Other factors can affect your blood sugar levels, which may be out of your control. Some of these include.

  • hormones
  • Stress.
  • Illness.
  • The dawn phenomenon.
  • There are allergies.
  • menstruation
  • puberty
  • The temperature outside.
  • insomnia

It can be difficult to keep in range of blood sugar for people with diabetes.

Myth: People with type 2 diabetes need insulin because they haven’t managed diabetes well enough

Diabetes stigma is particularly high among those who take insulin. This may be due, in part, to the misconception that needing to take insulin means you’ve failed at managing type 2 diabetes.

There is a progressive condition of type 2 diabetes. The treatment that worked may not be enough to manage your blood sugar as time goes on.

Some people with type 2 diabetes will need to use the drug eventually. Everyone has their own disease progression. Whether you need to use the drug may not have anything to do with how well you have managed your condition.

If you’ve ever felt like type 2 diabetes is taking a toll on your mental health, you’re not alone. Stigma and the shame and blame associated with it can cause people living with diabetes to feel Stress. and depression.

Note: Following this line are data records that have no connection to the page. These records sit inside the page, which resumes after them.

(** C3, as amended.  An exception that reaches the outer [try] is answered
    by building the page template with no result and [str(e)] as the error,
    whatever the [Accept] header says; when that page can be built, it is
    the handler's response, and the world is as the body left it.  A body
    that ends without an exception gives its own response.  The
    exceptions that reach the outer [try] are those of five places, and no
    other: reading the photo, decoding it, encoding it again as PNG, the
    call to the model, and building the result page; the two inner [try]
    blocks keep their own.  The handler itself raises exactly when
    building the error page raises: that call stands in the [except]
    clause, outside any [try]. *)
Theorem generate_tattoo_reports_exceptions (request : Request) (photo : UploadFile)
    (reference : option UploadFile)
    (style theme color_mode physical_attributes : string) (w : World) :
  (forall e w1,
     generate_tattoo_body request photo reference style theme color_mode
       physical_attributes w = (Raise e, w1) ->
     generate_tattoo request photo reference style theme color_mode
       physical_attributes w
     = (templates_TemplateResponse "index.html" request None (Some (str e)), w1))
  /\ (forall e w1 page,
        generate_tattoo_body request photo reference style theme color_mode
          physical_attributes w = (Raise e, w1) ->
        template_render "index.html" request None (Some (str e)) = Ok page ->
        generate_tattoo request photo reference style theme color_mode
          physical_attributes w
        = (Ok (TemplateResponse "index.html" None (Some (str e))), w1))
  /\ (forall resp w1,
        generate_tattoo_body request photo reference style theme color_mode
          physical_attributes w = (Ok resp, w1) ->
        generate_tattoo request photo reference style theme color_mode
          physical_attributes w = (Ok resp, w1))
  /\ (forall e,
        read photo = Raise e ->
        generate_tattoo_body request photo reference style theme color_mode
          physical_attributes w = (Raise e, w))
  /\ (forall image_bytes e,
        read photo = Ok image_bytes -> Image_open image_bytes = Raise e ->
        generate_tattoo_body request photo reference style theme color_mode
          physical_attributes w = (Raise e, w))
  /\ (forall image_bytes user_image e,
        read photo = Ok image_bytes -> Image_open image_bytes = Ok user_image ->
        Image_save_png user_image = Raise e ->
        generate_tattoo_body request photo reference style theme color_mode
          physical_attributes w = (Raise e, w))
  /\ (forall image_bytes user_image upload_buffer e,
        read photo = Ok image_bytes -> Image_open image_bytes = Ok user_image ->
        Image_save_png user_image = Ok upload_buffer ->
        generate_content "gemini-2.5-flash-image"
          (contents_of (Prompt.prompt reference theme style color_mode physical_attributes)
             user_image reference) = Raise e ->
        generate_tattoo_body request photo reference style theme color_mode
          physical_attributes w
        = (Raise e,
           called w "gemini-2.5-flash-image"
             (contents_of
                (Prompt.prompt reference theme style color_mode physical_attributes)
                user_image reference)))
  /\ (forall e w1,
        generate_tattoo_body request photo reference style theme color_mode
          physical_attributes w = (Raise e, w1) ->
        read photo = Raise e
        \/ exists image_bytes, read photo = Ok image_bytes
             /\ (Image_open image_bytes = Raise e
                 \/ exists user_image, Image_open image_bytes = Ok user_image
                      /\ (Image_save_png user_image = Raise e
                          \/ generate_content "gemini-2.5-flash-image"
                               (contents_of
                                  (Prompt.prompt reference theme style color_mode
                                     physical_attributes) user_image reference)
                             = Raise e
                          \/ (PyStr.contains (accept_header request) "application/json"
                              = false
                              /\ exists context,
                                   template_render "index.html" request (Some context)
                                     None = Raise e))))
  /\ (forall e' w',
        generate_tattoo request photo reference style theme color_mode
          physical_attributes w = (Raise e', w') <->
        exists e,
          generate_tattoo_body request photo reference style theme color_mode
            physical_attributes w = (Raise e, w')
          /\ template_render "index.html" request None (Some (str e)) = Raise e').
Proof.
  split; [| split; [| split; [| split; [| split; [| split; [| split; [| split]]]]]]].
  - intros e w1 Hbody. now rewrite generate_tattoo_outer, Hbody.
  - intros e w1 page Hbody Hpage. rewrite generate_tattoo_outer, Hbody.
    unfold templates_TemplateResponse. now rewrite Hpage.
  - intros resp w1 Hbody. now rewrite generate_tattoo_outer, Hbody.
  - intros e Hread. now rewrite generate_tattoo_body_unfold, Hread.
  - intros image_bytes e Hread Himg.
    now rewrite generate_tattoo_body_unfold, Hread, Himg.
  - intros image_bytes user_image e Hread Himg Hpng.
    now rewrite generate_tattoo_body_unfold, Hread, Himg, Hpng.
  - intros image_bytes user_image upload_buffer e Hread Himg Hpng Hapi.
    rewrite generate_tattoo_body_unfold, Hread, Himg, Hpng. cbv zeta.
    now rewrite Hapi.
  - intros e w1 Hbody. rewrite generate_tattoo_body_unfold in Hbody.
    destruct (read photo) as [image_bytes|e0]; [| injection Hbody as -> _; now left].
    right. exists image_bytes. split; [reflexivity |].
    destruct (Image_open image_bytes) as [user_image|e0];
      [| injection Hbody as -> _; now left].
    right. exists user_image. split; [reflexivity |].
    destruct (Image_save_png user_image) as [upload_buffer|e0];
      [| injection Hbody as -> _; now left].
    right. cbv zeta in Hbody.
    destruct (generate_content _ _) as [response|e0];
      [| injection Hbody as -> _; now left].
    right.
    destruct (process_parts_frame (parts_of response) ("", None)
                (called w "gemini-2.5-flash-image"
                   (contents_of
                      (Prompt.prompt reference theme style color_mode
                         physical_attributes) user_image reference)))
      as (out & w2 & Hparts & _).
    rewrite Hparts in Hbody. injection Hbody as Hrender _.
    exact (render_raises _ _ _ _ _ _ _ _ _ Hrender).
  - intros e' w'. rewrite generate_tattoo_outer.
    destruct (generate_tattoo_body _ _ _ _ _ _ _ w) as [[resp|e] w1].
    + split; [discriminate | intros (e & [=] & _)].
    + unfold templates_TemplateResponse.
      destruct (template_render "index.html" request None (Some (str e)))
        as [page|e0] eqn:Hpage.
      * split; [discriminate |]. intros (e1 & [= <- <-] & He1). congruence.
      * split.
        -- intros [= <- <-]. eauto.
        -- intros (e1 & [= <- <-] & He1). congruence.
Qed.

It may cause other emotions.

  • guilt
  • anxiety
  • fear
  • embarrassment
  • low self-esteem.

In addition to having mental health effects, stigma can interfere with how well you manage diabetes. Research links self-stigma for both bodyweight and diabetes to a negative impact on diabetes self-care.

It is possible that feeling stigmatized will make you less likely to take the steps needed to manage type 2 diabetes. You might not want to check your blood sugar or pump when you are with other people.

If you injectinsulin while others can watch, you might feel self-conscious, which could lead to skipping or delaying your dose.

If you have ever felt like a healthcare professional888-607-ally888-607-ally888-607-ly888-607-ly, you might be tempted to delay important checks like A1C tests, eye exams, or bloodwork to assess your overall health.

People with diabetes are more likely to have depression and anxiety than those without the condition.

You may also experience diabetes burnout. This occurs when you feel Stress.ed, overwhelmed, or emotionally drained by the daily care required to manage diabetes.

Stigma and the feelings of shame and blame can affect your mental and emotional health.

If you are concerned about the impact of diabetes on your mental health, you should ask your doctor for a referral to a mental health professional.

They may recommend therapy to help you deal with the mental and emotional challenges of living with diabetes. They may prescribe medication to help treat depression.

“The first step to overcoming stigma is to know that it exists and that it is based on inaccurate information. If you have type 2 diabetes, it’s not your fault.”

You will get a better idea of how you can support your health and self-care as you learn more about type 2 diabetes.

Whether it is in person or online, there is tremendous value in connecting with others who have similar experiences. You have the chance to meet new people.

You can consider joining the American Diabetes Association’s online support community or visit diaTribe’s dStigmatize page for more information and resources.

Stigma around type 2 diabetes can make you feel guilty about having the condition. This can affect your mental health and make it harder to manage the condition.

Finding ways to overcome stigma can help improve your mental health. Talking with a mental health professional can help if you are uneducated about the condition.